Wednesday, April 23, 2008
And I'm freaking out!
Posted by Liz at 8:11 PM
Friday, April 18, 2008
Jackson will be born at the very latest Thusday April 24th!!!
I had my last appt on thursday and once again, by BP is high again. This time though, it didn't come down after resting. My midwife wanted to induce me ASAP, but since I am suffering from a horrendous cold, she scheduled me for next thursday for induction. She also put me on modified bed rest which means staying off my feet as much as possible. I am cutting back my hours at work from here out, but not by much since my work load isn't really demanding anyway. I am just leaving a couple hours early each day to try to get some extra rest. We sort of have everything ready. Jackson's crib still hasn't arrived yet, which isn't that big of deal since he wont even be using it for awhile. My friend Alisha loaned us a bassinet and we have the pack'n'play bassinet set up next to our bed. We'll use Alisha's down stairs. We are supposed to be packing my 'to go' bag, but that isn't happening... but I wont go there right now...
In other news...
It looks like we will be moving again very soon. Like in 3 weeks or less. Nothing like moving when you're 9 months pregnant then turning around and moving again with a brand new baby! There are just too many issues we are having with the house. We have a lawyer taking care of everything, so hopefully things will go smoothly. Actually, we will most likely be moving into the rental condo that this lawyer happens to have available! (He is my dad's buddy) So things look like they are going to be a lot better... I'm convinced that it is the house that is making me sick since I am NEVER sick and I've pretty much been sick since we moved and Makenna has had it and so has Charles. Plus we have mice the size of small rats here....LOVELY!
Posted by Liz at 6:55 PM
Wednesday, April 16, 2008
I know I am heated right now, so I probably am not going to be very nice, but I am so angry and disappointed with my husband right now. I can not trust him to put us, as in our family, as his priority. I can't trust him to do the things he says he is going to do. I am so upset about how he has excuses for everything. I'm incredibly hurt that he says he doesn't want me doing all these things around the house and tells me that he will get them done, but just like clockwork, I end up doing them b/c (as in the case of this evening) he 'fell asleep'. How am I supposed to trust him when he will not keep his promises and uphold his end of HIS bargains. My ankles are the size of Texas, and they have been since yesterday. I have been busting my ass to get all the laundry caught up and done this week and there were only 2 loads left to do. We had girls night tonight, which I ended up taking Makenna to, not because Charles was working late, but because he wanted to be able to get the rest of the laundry done without worrying about her. I call him on my way home and SHOCKER he tells me I just woke him up and "gee babe, I didn't get anything done"...So not only do I miss out on my one evening out alone after busting my ass all week, the shit that he promised to get done was left for me to take care of...AFTER I got Mak down for bed. There is a bunch of other crap too, but this is enough for now I think. I tried to have a conversation like what we've been practicing in counseling for forever, but as soon as I say why I am upset, he jumps into the same ol'BS of "I'm talking to him like a dog"... We don't have counselling this weekend, but I'm seriously considering calling her and seeing if we can squeeze in a meeting this week sometime. We have had such a good streak, and I dont want to ruin it, but this is rediculous. I tried everything exactly the way she has taught us and it went straight back to how it was before we even started the counselling...so does this mean that all this time, money and stress has been for nothing?
Posted by Liz at 8:24 PM
I woke up about a half hour ago, and can't go back to sleep. My feet are so swollen I look like I have Shrek feet. I forgot to take off my wedding ring before bed, so my poor finger looks like a sausage stuffed beyond capacity and I can't get the ring off. I had to pee, so I went, but then I was soooooooooo thirsty, so I chugged another big glass of water, which means I will be up peeing in an hour again anyway.

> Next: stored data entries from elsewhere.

(* ===== verification/Commands.v ===== *)
(** * Application errors and mutation commands

    What every use case shares: the error type with its conversions
    ([crates/grok-application/src/error.rs]), the identity of a mutation command
    ([mutations.rs]), and the calls of a port or a domain method from a handler. *)
From S2P Require Import Prelude RustText Ids Runs Approvals Effects PrivilegedOperations ConversationTurns Schedules Scheduler Workspace Preferences ExecutionStore.

(** ** Errors *)

(** The text of an error is kept as the value it renders. *)
Inductive message : Type :=
| Text (s : str)
| OfIdError (e : IdError)
| OfTransition (e : TransitionError)
| OfApproval (e : ApprovalError)
| OfEffect (e : EffectTransitionError)
| OfPrivileged (e : PrivilegedOperationError.t)
| OfWorkspace (e : WorkspaceError.t)
| OfSchedule (e : AutomationScheduleError.t)
| OfScheduler (e : AutomationSchedulerError.t)
| OfTurn (e : ConversationTurnError.t)
| OfDesktopPreferences (e : DesktopPreferencesError.t)
| OfChatModelPreference (e : ChatModelPreferenceError.t).

Module ApplicationError.
Inductive t : Type :=
| InvalidInput (m : message)
| NotFound
| Conflict
| InvalidState (m : message)
| Unavailable (m : message)
| Integrity (m : message)
| Unauthorized (m : message)
| Storage (m : message)
| DeadlineExceeded
| Cancelled.

(** The [From] conversions. *)
Definition from_id (e : IdError) : t := InvalidInput (OfIdError e).
Definition from_transition (e : TransitionError) : t := InvalidState (OfTransition e).
Definition from_approval (e : ApprovalError) : t := InvalidState (OfApproval e).
Definition from_effect (e : EffectTransitionError) : t := InvalidState (OfEffect e).
Definition from_privileged (e : PrivilegedOperationError.t) : t :=
  match e with
  | PrivilegedOperationError.TargetKindMismatch _ _
  | PrivilegedOperationError.InvalidTarget
  | PrivilegedOperationError.SelfSupersession
  | PrivilegedOperationError.InvalidLinks => InvalidInput (OfPrivileged e)
  | PrivilegedOperationError.InvalidPersistedState => Integrity (OfPrivileged e)
  | _ => InvalidState (OfPrivileged e)
  end.
Definition from_workspace (e : WorkspaceError.t) : t :=
  match e with
  | WorkspaceError.InvalidField _ _ => InvalidInput (OfWorkspace e)
  | _ => InvalidState (OfWorkspace e)
  end.
Definition from_schedule (e : AutomationScheduleError.t) : t := InvalidInput (OfSchedule e).
Definition from_scheduler (e : AutomationSchedulerError.t) : t :=
  match e with
  | AutomationSchedulerError.Schedule e => InvalidInput (OfSchedule e)
  | AutomationSchedulerError.InvalidExecutionText
  | AutomationSchedulerError.InvalidDecision
  | AutomationSchedulerError.InvalidLease => InvalidInput (OfScheduler e)
  | AutomationSchedulerError.InvalidPersistedState => Integrity (OfScheduler e)
  | _ => InvalidState (OfScheduler e)
  end.
Definition from_turn (e : ConversationTurnError.t) : t :=
  match e with
  | ConversationTurnError.InvalidField _ => InvalidInput (OfTurn e)
  | _ => InvalidState (OfTurn e)
  end.
Definition from_desktop_preferences (e : DesktopPreferencesError.t) : t :=
  InvalidState (OfDesktopPreferences e).
Definition from_chat_model_preference (e : ChatModelPreferenceError.t) : t :=
  match e with
  | ChatModelPreferenceError.InvalidModelId => InvalidInput (OfChatModelPreference e)
  | _ => InvalidState (OfChatModelPreference e)
  end.
Definition from_store (e : StoreError) : t :=
  match e with
  | ExecutionStore.NotFound => NotFound
  | ExecutionStore.Conflict => Conflict
  | ExecutionStore.Unavailable m => Unavailable (Text m)
  | Internal m => Storage (Text m)
  end.
End ApplicationError.

(** ** Mutation commands *)

(** What [hash_part] feeds to the hasher. *)
Definition hash_part (value : list Z) : list Z :=
  to_be_bytes (Z.of_nat (length value)) ++ value.

Definition command_preimage (scope : list Z) (parts : list (list Z)) : list Z :=
  hash_part scope ++ flat_map hash_part parts.

(** [mutation_command_bytes]. *)
Definition mutation_command_bytes `{Sha256} (scope key : str) (parts : list (list Z)) :
    result ApplicationError.t MutationCommand.t :=
  _ ← reject_if (is_empty key || (128 <? len key) || existsb is_control key)
        (ApplicationError.InvalidInput (Text (lit "a bounded idempotency key is required")));
  Ok (MutationCommand.mk scope key (sha256 (command_preimage (bytes scope) parts))).

(** [mutation_command]. *)
Definition mutation_command `{Sha256} (scope key : str) (parts : list str) :
    result ApplicationError.t MutationCommand.t :=
  mutation_command_bytes scope key (map bytes parts).

(** ** Calls from a handler *)

(** [store.op(..).await?]. *)
Definition call {S A} (m : method S StoreError A) : method S ApplicationError.t A :=
  λ s, let '(s', r) := m s in (s', map_err ApplicationError.from_store r).

(** A local copy of an entity moved by a domain method: the moved copy, or the
    error of the method. *)
Definition moved_copy {T E E' A} (from : E → E') (m : method T E A) (x : T) : result E' T :=
  let '(x', r) := m x in _ ← map_err from r; Ok x'.

(** ** Handlers, statement by statement *)

Lemma call_readonly {S A} (m : method S StoreError A) : readonly m → readonly (call m).
Proof. intros H s. unfold call. specialize (H s). by destruct (m s). Qed.
#[export] Hint Resolve call_readonly : methods.
Lemma call_Ok {S A} (m : method S StoreError A) s s' a :
  call m s = (s', Ok a) → m s = (s', Ok a).
Proof. unfold call. destruct (m s) as [s1 [x|e]]; cbn; naive_solver. Qed.
Lemma call_run {T A} (m : method T StoreError A) s s' a :
  m s = (s', Ok a) → call m s = (s', Ok a).
Proof. intros H. unfold call. by rewrite H. Qed.

Lemma moved_copy_Ok {T E E'} (from : E → E') (m : method T E unit) x x' :
  moved_copy from m x = Ok x' ↔ m x = (x', Ok tt).
Proof. unfold moved_copy. destruct (m x) as [y [[]|e]]; cbn; naive_solver. Qed.

(** Peels the reads and guards of a handler: each either ends it with the store
    untouched or yields its value. *)
Ltac peel H a Ha :=
  apply readonly_bind_inv in H; [|solve [auto with methods]];
  destruct H as [->|(a & Ha & H)]; [by left|].

(** The same peeling for a handler that succeeded. *)
Ltac peel_ok H a Ha :=
  apply readonly_bind_Ok in H; [|solve [auto with methods]]; destruct H as (a & Ha & H).

(** ** The hashed preimage determines the command input *)

Definition be_value (l : list Z) : Z := foldl (λ acc b, acc * 256 + b) 0 l.

Lemma to_be_bytes_value n : is_u64 n → be_value (to_be_bytes n) = n.
Proof.
  intros Hn. unfold fits, u64_max in Hn. unfold be_value, to_be_bytes. cbn [map foldl].
  set (p k := n / 2 ^ (8 * k)).
  assert (Hs : ∀ k, 0 ≤ k → p k = p (k + 1) * 256 + p k mod 256).
  { intros k Hk. unfold p. replace (8 * (k + 1)) with (8 * k + 8) by lia.
    rewrite Z.pow_add_r, <- Z.div_div by lia. change (2 ^ 8) with 256.
    pose proof (Z.div_mod (n / 2 ^ (8 * k)) 256). lia. }
  assert (H7 : 0 ≤ p 7 < 256).
  { unfold p. change (2 ^ (8 * 7)) with 72057594037927936. split; [apply Z.div_pos; lia|].
    apply Z.div_lt_upper_bound; lia. }
  assert (H0 : p 0 = n) by (unfold p; by rewrite Z.mul_0_r, Z.div_1_r).
  fold (p 7) (p 6) (p 5) (p 4) (p 3) (p 2) (p 1) (p 0). rewrite (Z.mod_small (p 7)) by lia.
  clearbody p.
  assert (p 0 = p 1 * 256 + p 0 mod 256) by (apply (Hs 0); lia).
  assert (p 1 = p 2 * 256 + p 1 mod 256) by (apply (Hs 1); lia).
  assert (p 2 = p 3 * 256 + p 2 mod 256) by (apply (Hs 2); lia).
  assert (p 3 = p 4 * 256 + p 3 mod 256) by (apply (Hs 3); lia).
  assert (p 4 = p 5 * 256 + p 4 mod 256) by (apply (Hs 4); lia).
  assert (p 5 = p 6 * 256 + p 5 mod 256) by (apply (Hs 5); lia).
  assert (p 6 = p 7 * 256 + p 6 mod 256) by (apply (Hs 6); lia).
  clear Hs. lia.
Qed.

Lemma to_be_bytes_inj n m : is_u64 n → is_u64 m → to_be_bytes n = to_be_bytes m → n = m.
Proof. intros Hn Hm H. by rewrite <- (to_be_bytes_value n), <- (to_be_bytes_value m), H. Qed.

(** A vector's length is a [usize]. *)
Definition fits_memory (l : list Z) : Prop := Z.of_nat (length l) ≤ usize_max.

Lemma hash_part_app_inj v1 v2 r1 r2 :
  fits_memory v1 → fits_memory v2 → hash_part v1 ++ r1 = hash_part v2 ++ r2 →
  v1 = v2 ∧ r1 = r2.
Proof.
  unfold fits_memory, hash_part. intros H1 H2 H. rewrite <- !app_assoc in H.
  apply app_inj_1 in H as [Hl H]; [|done].
  apply to_be_bytes_inj in Hl; [|unfold fits, usize_max in *; lia..].
  apply app_inj_1 in H as [-> ->]; [done|lia].
Qed.

Lemma hash_parts_inj ps1 ps2 :
  Forall fits_memory ps1 → Forall fits_memory ps2 →
  flat_map hash_part ps1 = flat_map hash_part ps2 → ps1 = ps2.
Proof.
  intros H1. revert ps2. induction H1 as [|p ps1 Hp _ IH]; intros ps2 H2 H; cbn in H.
  - by destruct ps2.
  - destruct H2 as [|p2 ps2 Hp2 H2]; [done|]. cbn in H.
    apply hash_part_app_inj in H as [-> H]; [|done..]. f_equal. by apply IH.
Qed.

(** ** Properties *)

(** C29. The fingerprint covers the whole input: two commands hash the same bytes
    only if they have the same scope and the same list of parts, so inputs cannot
    be confused by moving bytes between fields. *)
Theorem command_preimage_injective scope1 scope2 parts1 parts2 :
  fits_memory scope1 → fits_memory scope2 →
  Forall fits_memory parts1 → Forall fits_memory parts2 →
  command_preimage scope1 parts1 = command_preimage scope2 parts2 →
  scope1 = scope2 ∧ parts1 = parts2.
Proof.
  intros H1 H2 H3 H4 H. unfold command_preimage in H.
  apply hash_part_app_inj in H as [-> H]; [|done..]. split; [done|]. by apply hash_parts_inj.
Qed.

Lemma command_preimage_injective_witness :
  command_preimage (lit "create_run") [lit "p"; lit "t"]
  ≠ command_preimage (lit "create_run") [lit "pt"; []].
Proof.
  intros H.
  destruct (command_preimage_injective (lit "create_run") (lit "create_run")
    [lit "p"; lit "t"] [lit "pt"; []]) as [_ E];
    [vm_compute; intros E; discriminate E..| | |exact H|discriminate E].
  all: repeat constructor; vm_compute; intros E; discriminate E.
Defined.
(* ===== verification/PrivilegedJournal.v ===== *)
(** * The privileged-operation journal

    The persistence port of privileged operations
    ([crates/grok-application/src/privileged_operations.rs],
    [PrivilegedOperationStore]) as a class, its in-memory implementation
    ([crates/grok-memory/src/lib.rs]) as an instance, and the journal coordinator
    [PrivilegedOperationService] over the class. *)
From S2P Require Import Prelude RustText Ids PrivilegedOperations ExecutionStore Commands ExecutionServices.
Import PrivilegedOperationState.

Definition MIN_PRIVILEGED_OPERATION_PAYLOAD_BYTES : Z := 2.
Definition MAX_PRIVILEGED_OPERATION_PAYLOAD_BYTES : Z := 8 * 1024 * 1024.
Definition MAX_PRIVILEGED_ATTEMPT_DURATION_MS : Z := 30000.

Module PrivilegedPreparation.
Record t : Type := mk { operation : PrivilegedOperation.t; created : bool }.
End PrivilegedPreparation.

Module PrivilegedDispatchAttempt.
Record t : Type := mk {
  sequence : Z;
  transport_operation_id : str;
  wire_digest : digest;
  broker_boot_id : list Z;
  guest_boot_id : list Z;
  started_at : Z;
  deadline_unix_ms : Z;
}.
End PrivilegedDispatchAttempt.

Module StoredPrivilegedDispatchAttempt.
Record t : Type := mk { attempt : PrivilegedDispatchAttempt.t; completed_at : option Z }.
#[global] Instance eta : Eta t := λ a, mk (attempt a) (completed_at a).
End StoredPrivilegedDispatchAttempt.

Module PrivilegedRecoveryCandidate.
Record t : Type := mk {
  operation : PrivilegedOperation.t; attempt_sequence : Z; attempt_started_at : Z }.
End PrivilegedRecoveryCandidate.

Module PrivilegedRecoverySummary.
Record t : Type := mk {
  retry_pending : Z; interrupted_needs_review : Z; truncated : bool }.
#[global] Instance eta : Eta t := λ x,
  mk (retry_pending x) (interrupted_needs_review x) (truncated x).
End PrivilegedRecoverySummary.

(** ** The port *)

Class PrivilegedOperationStore (S : Type) := {
  resolve_preparation :
    PrivilegedOperationIntent.t → method S StoreError (option PrivilegedOperation.t);
  prepare_with_payload :
    PrivilegedOperation.t → list Z → method S StoreError PrivilegedPreparation.t;
  get_privileged_operation :
    PrivilegedOperationId → method S StoreError PrivilegedOperation.t;
  begin_dispatch_with_attempt :
    PrivilegedOperation.t → Z → PrivilegedDispatchAttempt.t →
    method S StoreError PrivilegedOperation.t;
  list_dispatching_for_recovery :
    Z → method S StoreError (list PrivilegedRecoveryCandidate.t);
  recover_interrupted_attempt :
    PrivilegedOperation.t → Z → Z → Z → method S StoreError PrivilegedOperation.t;
  complete_dispatch_outcome :
    PrivilegedOperation.t → Z → Z → Z → method S StoreError PrivilegedOperation.t;
}.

Makenna has been throwing HUGE tantrums at bed time all of a sudden. Like to the point where I thought she was going to make herself sick tonight the way she was carrying on. I feel so bad for her, I'm sure all these changes with the new place, getting everything ready for Jackson and her becoming a big girl are just messing with her head. She has been wanting to rock everynight. As long as we rock her, she is ok, but if we try to go to bed w/o the rocking, the tantrum begins. But I dont really want to have to go back to rocking her every night. I haven't done that since she was about 1. Although, I guess rocking her isn't that big of a deal. I just hate to get into the habit to the point where she WILL NOT go to sleep on her own again. She has always been such a great bed time kid so I'm deffinitely not used to this.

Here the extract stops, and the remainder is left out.